Contributed by Megan Ray Nichols
Food is packaged. And packaged and packaged. You can buy food in a box, with a bag in the box, maybe with food items individually packaged inside that box.
To some extent, the packaging is necessary to protect the food items during transportation. But a lot of how food is packaged is for convenience, not protection. A single cucumber doesn’t need its own plastic bag, and there is no real reason to use disposable plastic bags to transport groceries from the store to your home.
In the U.S., some places have gotten rid of plastic bags, but the vast majority of people still use them. Globally, humans use as many as one trillion plastic bags each year but only recycle a measly five percent of them. If you’re one of the millions who do use them, it might be worth it to invest in some reusable bags instead.
One thing you’ve probably noticed is that you need to take your fruits and veggies out of their plastic containers if you want them to last longer. Plastic traps air inside and doesn’t allow any fresh air to get in. The result is that fresh food rots instead of ripens, so you actually lose more food! The simplest solution here is just to avoid extra plastic bags. There’s no real reason to grab a new bag for every single piece of loose produce. If you can pack it carefully and wash it before use, you can stop getting plastic bags for everything.
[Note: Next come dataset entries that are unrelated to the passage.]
(** * Object retention and bucket encryption of openstor-go

    A shallow embedding of the object retention file and of
    [api-bucket-encryption.go]: the retention document and its constructor
    [newObjectRetention], the five client calls, and the parts of Go's
    [time] and [encoding/xml] packages that the retention document goes
    through on its way to and from the wire. *)

From Stdlib Require Import ZArith Ascii String List Lia Bool.
From stdpp Require Import base option gmap strings list.

Local Open Scope Z_scope.

(** ** Outcomes

    A Go call returns, fails with an [error], or panics.  [Unmodelled] is the
    embedding's own answer: the input leaves the fragment of the standard
    library that is written out below, and nothing is said about it. *)

Inductive error : Type :=
| fmt_Errorf (format : string) (operand : option string)
| errors_New (text : string)
| io_EOF
| xml_SyntaxError (msg : string)
| xml_UnmarshalError (msg : string).

Inductive result (A : Type) : Type :=
| Ok (a : A)
| Err (e : error)
| Unmodelled.
Arguments Ok {A} a.
Arguments Err {A} e.
Arguments Unmodelled {A}.

#[global] Instance result_bind : MBind result := fun A B k r =>
  match r with
  | Ok a => k a
  | Err e => Err e
  | Unmodelled => Unmodelled
  end.

(** ** Bytes *)

Definition byte_of (c : ascii) : Z := Z.of_N (N_of_ascii c).
Definition char_of (n : Z) : ascii := ascii_of_N (Z.to_N n).

Definition isDigit (c : ascii) : bool := (48 <=? byte_of c) && (byte_of c <=? 57).

(** [s[i:j]] and [s[i:]] on a Go string or byte slice. *)
Definition slice (i j : nat) (s : string) : string := String.substring i (j - i) s.
Definition slice_from (i : nat) (s : string) : string :=
  String.substring i (String.length s - i) s.
Definition byte_at (i : nat) (s : string) : option ascii := String.get i s.
Definition is_byte (o : option ascii) (c : ascii) : bool :=
  match o with
  | Some c' => Ascii.eqb c' c
  | None => false
  end.

Fixpoint zeros (n : nat) : string :=
  match n with
  | O => ""
  | S k => String "0"%char (zeros k)
  end.

(** ** Package [time]

    A [Time] is an instant in UTC, held by the civil fields that
    [time.Date(year, month, day, hour, min, sec, nsec, time.UTC)] takes.  The
    values of the Go type are the records that satisfy [valid]. *)

Module time.

Record Time : Type := Date {
  Year : Z; Month : Z; Day : Z;
  Hour : Z; Minute : Z; Second : Z; Nanosecond : Z
}.

Definition isLeap (year : Z) : bool :=
  (Z.rem year 4 =? 0) && (negb (Z.rem year 100 =? 0) || (Z.rem year 400 =? 0)).
(** An integer part and the digits after the point, zeros at the end
    dropped: either the text of an integer or of a fraction. *)
Lemma fixed_shape ip rest :
  ip <> [] ->
  Forall (fun c => is_digit c = true) ip -> Forall (fun c => is_digit c = true) rest ->
  let m := digits_value 0 (ip ++ rest) in
  let p := Z.of_nat (length rest) in
  let T := with_point ip (strip_trailing_zeros rest) in
  number_text T /\
  ((m mod 10 ^ p = 0 /\ parse_digits T = Some (m / 10 ^ p) /\ T = ip) \/
   (m mod 10 ^ p <> 0 /\ parse_digits T = None /\
    parse_decimal_body T = Some (FFin (Qred (inject_Z m * pow10 (- p)))))).
Proof.
  intros Hip Dip Drest m p T.
  destruct (strip_trailing_zeros_digits rest Drest) as (k & E & Dfp & Hlast).
  set (fp := strip_trailing_zeros rest) in *.
  assert (Hm : m = digits_value 0 (ip ++ fp) * 10 ^ Z.of_nat k).
  { unfold m. rewrite E, app_assoc. apply digits_value_zeros. }
  assert (Hp : p = Z.of_nat (length fp) + Z.of_nat k).
  { unfold p. rewrite E, length_app, repeat_length. lia. }
  assert (Hpow : 0 < 10 ^ Z.of_nat k) by (apply Z.pow_pos_nonneg; lia).
  unfold T, with_point. destruct fp as [|f fp'] eqn:Efp.
  - split; [now apply number_text_digits|]. left.
    rewrite app_nil_r in Hm. simpl in Hp. rewrite Hp, Hm.
    rewrite Z.mod_mul, Z.div_mul by lia.
    split; [reflexivity|]. split; [now apply parse_digits_run | reflexivity].
  - split.
    { change (ip ++ "."%char :: f :: fp') with (ip ++ ["."%char] ++ f :: fp').
      apply number_text_app; [now apply number_text_digits | | repeat constructor].
      apply number_text_digits; [discriminate | exact Dfp]. }
    right.
    destruct (unsigned_fixed ip (f :: fp') Hip ltac:(discriminate) Dip Dfp) as [Hint Hfloat].
    split; [|split; [exact Hint|]].
    + (* the last digit kept is not 0 *)
      intros Hmod.
      destruct (rev (f :: fp')) as [|d r] eqn:Er.
      { apply (f_equal (@length _)) in Er. rewrite length_rev in Er. discriminate. }
      assert (Efp' : f :: fp' = rev r ++ [d]).
      { rewrite <- (rev_involutive (f :: fp')), Er. reflexivity. }
      assert (Dd : is_digit d = true).
      { rewrite Efp' in Dfp. apply Forall_app in Dfp as [_ Dd]. now inversion Dd. }
      pose proof (digit_val_range d Dd) as Hrange.
      set (V := digits_value 0 (ip ++ f :: fp')) in *.
      assert (HV : V = digits_value 0 (ip ++ rev r) * 10 + digit_val d).
      { unfold V. rewrite Efp', app_assoc, digits_value_app. reflexivity. }
      assert (Hdiv : (10 ^ p | m)).
      { apply Z.mod_divide; [|exact Hmod]. apply Z.pow_nonzero; lia. }
      rewrite Hp, Hm, Z.pow_add_r in Hdiv by lia.
      apply Z.mul_divide_cancel_r in Hdiv; [|lia].
      assert (H10 : (10 | 10 ^ Z.of_nat (length (f :: fp')))).
      { cbn [length]. rewrite Nat2Z.inj_succ, Z.pow_succ_r by lia. exists (10 ^ Z.of_nat (length fp')). lia. }
      destruct (Z.divide_trans _ _ _ H10 Hdiv) as [x Hx]. lia.
    + rewrite Hfloat. apply same_float. rewrite Hm.
      symmetry. apply scale_pow10; lia.
Qed.

Lemma pad_zeros_digits w n :
  0 <= n ->
  pad_zeros w (str_of_nonneg n) <> [] /\
  Forall (fun c => is_digit c = true) (pad_zeros w (str_of_nonneg n)) /\
  digits_value 0 (pad_zeros w (str_of_nonneg n)) = n.
Proof.
  intros Hn. destruct (str_of_nonneg_spec n Hn) as (ds & -> & Hne & D & Hval & _).
  unfold pad_zeros. split; [|split].
  - destruct (repeat "0"%char (w - length ds)); [exact Hne | discriminate].
  - apply Forall_app. split; [apply digits_repeat_zero | exact D].
  - now rewrite digits_value_leading_zeros.
Qed.

(** The text of a positive float: it is the text of a number, and it reads
    back as the four-digit value, as an integer when it shows neither point
    nor exponent. *)
Lemma format_4g_pos_spec a m e :
  (0 < a)%Q -> sig4 a = (m, e) ->
  number_text (format_4g_pos a) /\
  (((0 <=? e) && (e <? 4) && (m mod 10 ^ (3 - e) =? 0) = true /\
    parse_digits (format_4g_pos a) = Some (m / 10 ^ (3 - e)) /\
    (length (format_4g_pos a) <= 4)%nat) \/
   ((0 <=? e) && (e <? 4) && (m mod 10 ^ (3 - e) =? 0) = false /\
    parse_digits (format_4g_pos a) = None /\
    parse_decimal_body (format_4g_pos a) = Some (FFin (Qred (inject_Z m * pow10 (e - 3)))))).
Proof.
  intros Ha Hsig. pose proof (sig4_spec a m e Ha Hsig) as Hm.
  destruct (mantissa_digits m Hm) as (c1 & c2 & c3 & c4 & Eds & D & Hval).
  unfold format_4g_pos. rewrite Hsig, Eds.
  pose proof (Forall_inv D) as D1. pose proof (Forall_inv_tail D) as Da.
  destruct ((-4 <=? e) && (e <? 4)) eqn:Hrange.
  - apply andb_true_iff in Hrange as [Hlo Hhi].
    apply Z.leb_le in Hlo. apply Z.ltb_lt in Hhi.
    destruct (0 <=? e) eqn:He0.
    + (* 0 <= e <= 3: the point stands after the first e+1 digits *)
      apply Z.leb_le in He0.
      assert (Hfix : forall ip rest,
        ip ++ rest = [c1; c2; c3; c4] -> ip <> [] -> Z.of_nat (length rest) = 3 - e ->
        number_text (with_point ip (strip_trailing_zeros rest)) /\
        ((true && (e <? 4) && (m mod 10 ^ (3 - e) =? 0) = true /\
          parse_digits (with_point ip (strip_trailing_zeros rest)) = Some (m / 10 ^ (3 - e)) /\
          (length (with_point ip (strip_trailing_zeros rest)) <= 4)%nat) \/
         (true && (e <? 4) && (m mod 10 ^ (3 - e) =? 0) = false /\
          parse_digits (with_point ip (strip_trailing_zeros rest)) = None /\
          parse_decimal_body (with_point ip (strip_trailing_zeros rest)) =
            Some (FFin (Qred (inject_Z m * pow10 (e - 3))))))).
      { intros ip rest Happ Hip Hlen.
        assert (Dall : Forall (fun c => is_digit c = true) (ip ++ rest)) by now rewrite Happ.
        apply Forall_app in Dall as [Dip Drest].
        destruct (fixed_shape ip rest Hip Dip Drest) as [Hnt Hcases].
        rewrite Happ, Hval, Hlen in Hcases.
        replace (- (3 - e)) with (e - 3) in Hcases by lia.
        apply Z.ltb_lt in Hhi. rewrite Hhi. cbn [andb].
        split; [exact Hnt|].
        destruct Hcases as [(Hmod & Hp & HT) | (Hmod & Hp & Hf)]; [left | right].
        - split; [now apply Z.eqb_eq|]. split; [exact Hp|].
          rewrite HT. apply (f_equal (@length _)) in Happ. rewrite length_app in Happ.
          simpl in Happ. lia.
        - split; [now apply Z.eqb_neq | now split]. }
      assert (He : e = 0 \/ e = 1 \/ e = 2 \/ e = 3) by lia.
      destruct He as [-> | [-> | [-> | ->]]].
      * apply (Hfix [c1] [c2; c3; c4]); [reflexivity | discriminate | reflexivity].
      * apply (Hfix [c1; c2] [c3; c4]); [reflexivity | discriminate | reflexivity].
      * apply (Hfix [c1; c2; c3] [c4]); [reflexivity | discriminate | reflexivity].
      * apply (Hfix [c1; c2; c3; c4] []); [reflexivity | discriminate | reflexivity].
    + (* -4 <= e < 0: zeros between the point and the digits *)
      apply Z.leb_gt in He0. cbn [andb].
      destruct (strip_trailing_zeros_digits [c1; c2; c3; c4] D) as (k & E & Dfp & _).
      set (fp := strip_trailing_zeros [c1; c2; c3; c4]) in *.
      set (j := Z.to_nat (- e - 1)).
      assert (Hmk : m = digits_value 0 fp * 10 ^ Z.of_nat k).
      { rewrite <- Hval, E. apply digits_value_zeros. }
      assert (Hlen : Z.of_nat (length fp) + Z.of_nat k = 4).
      { apply (f_equal (@length _)) in E. rewrite length_app, repeat_length in E.
        simpl in E. lia. }
      assert (Hfp : fp <> []).
      { intros Efp. rewrite Efp in Hmk. change (digits_value 0 []) with 0 in Hmk. lia. }
      assert (Dz : Forall (fun c => is_digit c = true) (repeat "0"%char j ++ fp))
        by (apply Forall_app; split; [apply digits_repeat_zero | exact Dfp]).
      assert (Hzfp : repeat "0"%char j ++ fp <> [])
        by (destruct (repeat "0"%char j); [exact Hfp | discriminate]).
      destruct (unsigned_fixed ["0"%char] (repeat "0"%char j ++ fp))
        as [Hint Hfloat]; [discriminate | exact Hzfp | repeat constructor | exact Dz |].
      change (lit "0." ++ repeat "0"%char j ++ fp)
        with (["0"%char] ++ "."%char :: repeat "0"%char j ++ fp).
      split.
      { change (["0"%char] ++ "."%char :: repeat "0"%char j ++ fp)
          with (["0"%char] ++ ["."%char] ++ (repeat "0"%char j ++ fp)).
        apply number_text_app; [|now apply number_text_digits | repeat constructor].
        apply number_text_digits; [discriminate | repeat constructor]. }
      right. split; [reflexivity|]. split; [exact Hint|].
      rewrite Hfloat. apply same_float.
      change (["0"%char] ++ repeat "0"%char j ++ fp) with (repeat "0"%char (S j) ++ fp).
      rewrite digits_value_leading_zeros, Hmk. symmetry.
      apply scale_pow10; [lia|]. rewrite length_app, repeat_length. unfold j. lia.
  - (* scientific notation *)
    apply andb_false_iff in Hrange.
    assert (Hcond : (0 <=? e) && (e <? 4) && (m mod 10 ^ (3 - e) =? 0) = false).
    { destruct Hrange as [H | H].
      - apply Z.leb_gt in H. assert (E0 : (0 <=? e) = false) by (apply Z.leb_gt; lia).
        now rewrite E0.
      - rewrite H. now rewrite andb_false_r. }
    rewrite Hcond.
    change (take 1 [c1; c2; c3; c4]) with [c1].
    change (drop 1 [c1; c2; c3; c4]) with [c2; c3; c4].
    destruct (strip_trailing_zeros_digits [c2; c3; c4] Da) as (k & E & Dfp & _).
    set (fp := strip_trailing_zeros [c2; c3; c4]) in *.
    destruct (pad_zeros_digits 2 (Z.abs e) (Z.abs_nonneg e)) as (Hex & Dex & Vex).
    set (ex := pad_zeros 2 (str_of_nonneg (Z.abs e))) in *.
    assert (Hmk : m = digits_value 0 ([c1] ++ fp) * 10 ^ Z.of_nat k).
    { rewrite <- Hval. change [c1; c2; c3; c4] with ([c1] ++ [c2; c3; c4]).
      rewrite E, app_assoc. apply digits_value_zeros. }
    assert (Hlen : Z.of_nat (length fp) + Z.of_nat k = 3).
    { apply (f_equal (@length _)) in E. rewrite length_app, repeat_length in E.
      simpl in E. lia. }
    destruct (unsigned_sci [c1] fp (e <? 0) ex) as [Hint Hfloat];
      [discriminate | exact Hex | repeat constructor; exact D1 | exact Dfp | exact Dex |].
    split.
    { assert (Hmid : forall mid, Forall (fun c => number_char c = true) mid ->
        number_text ([c1] ++ mid ++ ex)).
      { intros mid Hmid. apply number_text_app; [| |exact Hmid].
        - apply number_text_digits; [discriminate | repeat constructor; exact D1].
        - now apply number_text_digits. }
      unfold with_point. destruct fp as [|f fp'].
      - apply (Hmid ["e"%char; if e <? 0 then "-"%char else "+"%char]).
        repeat constructor. now destruct (e <? 0).
      - replace (([c1] ++ "."%char :: f :: fp') ++
                 "e"%char :: (if e <? 0 then "-"%char else "+"%char) :: ex)
          with ([c1] ++ ("."%char :: (f :: fp') ++
                         ["e"%char; if e <? 0 then "-"%char else "+"%char]) ++ ex)
          by (cbn [app]; rewrite <- !app_assoc; reflexivity).
        apply Hmid. constructor; [reflexivity|].
        apply Forall_app. split; [now apply digits_number_chars|].
        repeat constructor. now destruct (e <? 0). }
    right. split; [reflexivity|]. split; [exact Hint|].
    rewrite Hfloat. apply same_float. rewrite Hmk, Vex. symmetry.
    apply scale_pow10; [lia|].
    destruct (e <? 0) eqn:Hneg; [apply Z.ltb_lt in Hneg | apply Z.ltb_ge in Hneg]; lia.
Qed.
In addition to it making your food go bad, you’ve probably heard that you shouldn’t eat plastic. Unfortunately, plastic that gets thrown away breaks down into smaller particles, which can contaminate both land and soil. They make their way back up the food chain and eventually, back to humans. We don’t know what the long-term effects of it will be, but it’s a pretty safe bet that people aren’t supposed to eat plastic. And the effects — if it has any — won’t be positive.
Humans are directly linked to the environment, no matter how much we try to separate ourselves from it. Whatever harm we cause to our world also affects us, even though we may not see the impacts right away. Plastic bags are one of those things that have been slowly working their way into our lives, and not in a constructive way.
Plastic takes a long time to degrade, and plastic bags specifically can take up to 1,000 years to decompose in a landfill. Animals, mainly marine life whose natural diet includes jellyfish, are prone to eat plastic bags. This causes problems because the plastic never makes its way out of the animal’s stomach, making it feel full. As a result, the animal often slowly starves to death. In other cases, plastic gets stuck in the animal’s intestines and can cause a blockage. Either way, ingesting plastic often leads to a slow, painful death.
Fixing an eternal problem
Since plastic tends to outstay its welcome, we have to find a solution. There’s a strange dichotomy here, because although the plastic bags are terrible for the environment, paper and cotton also present serious environmental problems.
That’s why a possible solution comes in an unexpected marriage of ideas. Instead of banning all plastic, some experts say it would make more sense to ban single-use plastic bags and instead, encourage people to purchase reusable plastic bags.
[Editor’s note: I have written about alternatives to plastic bags. See how many times you need to use a cloth bag to cancel the environmental costs of making it. And if you have them, use them regularly. 9/15/2022 addendum. I had to alter the previous two paragraphs because one of the author’s links died. I also see that I deleted my earlier post about alternatives, so I have substituted a later article.]
California was the first state in the U.S. to place a ban on the thin, petroleum-based, single-use plastic shopping bags that most grocery stores use. However, there is no ban on reusable plastic bags, which is the key difference. Reusable bags are, by nature, more durable and more substantial. They don’t fly away on a breeze quite as easily. They aren’t perfect since there’s still a significant carbon footprint from production and shipping, but they have a lower cost than cotton or paper.
Even if there’s a big push for reusable bags, it’s likely that not everyone will adopt it. Or, you’ll just forget to bring them with you, which frequently happens to a lot of people. Banning plastic bags is a great option, but it’s not the only one. Increasing the availability of plastic bag recycling areas is also a good idea. If only five percent are currently recycled globally, that indicates that we need plenty of places to put them. And we need to get in the habit of collecting them and taking them there.
Recycling plastic bags won’t end the problem, but when combined with a ban on single-use bags, it could make a huge impact both on people and the world we live in.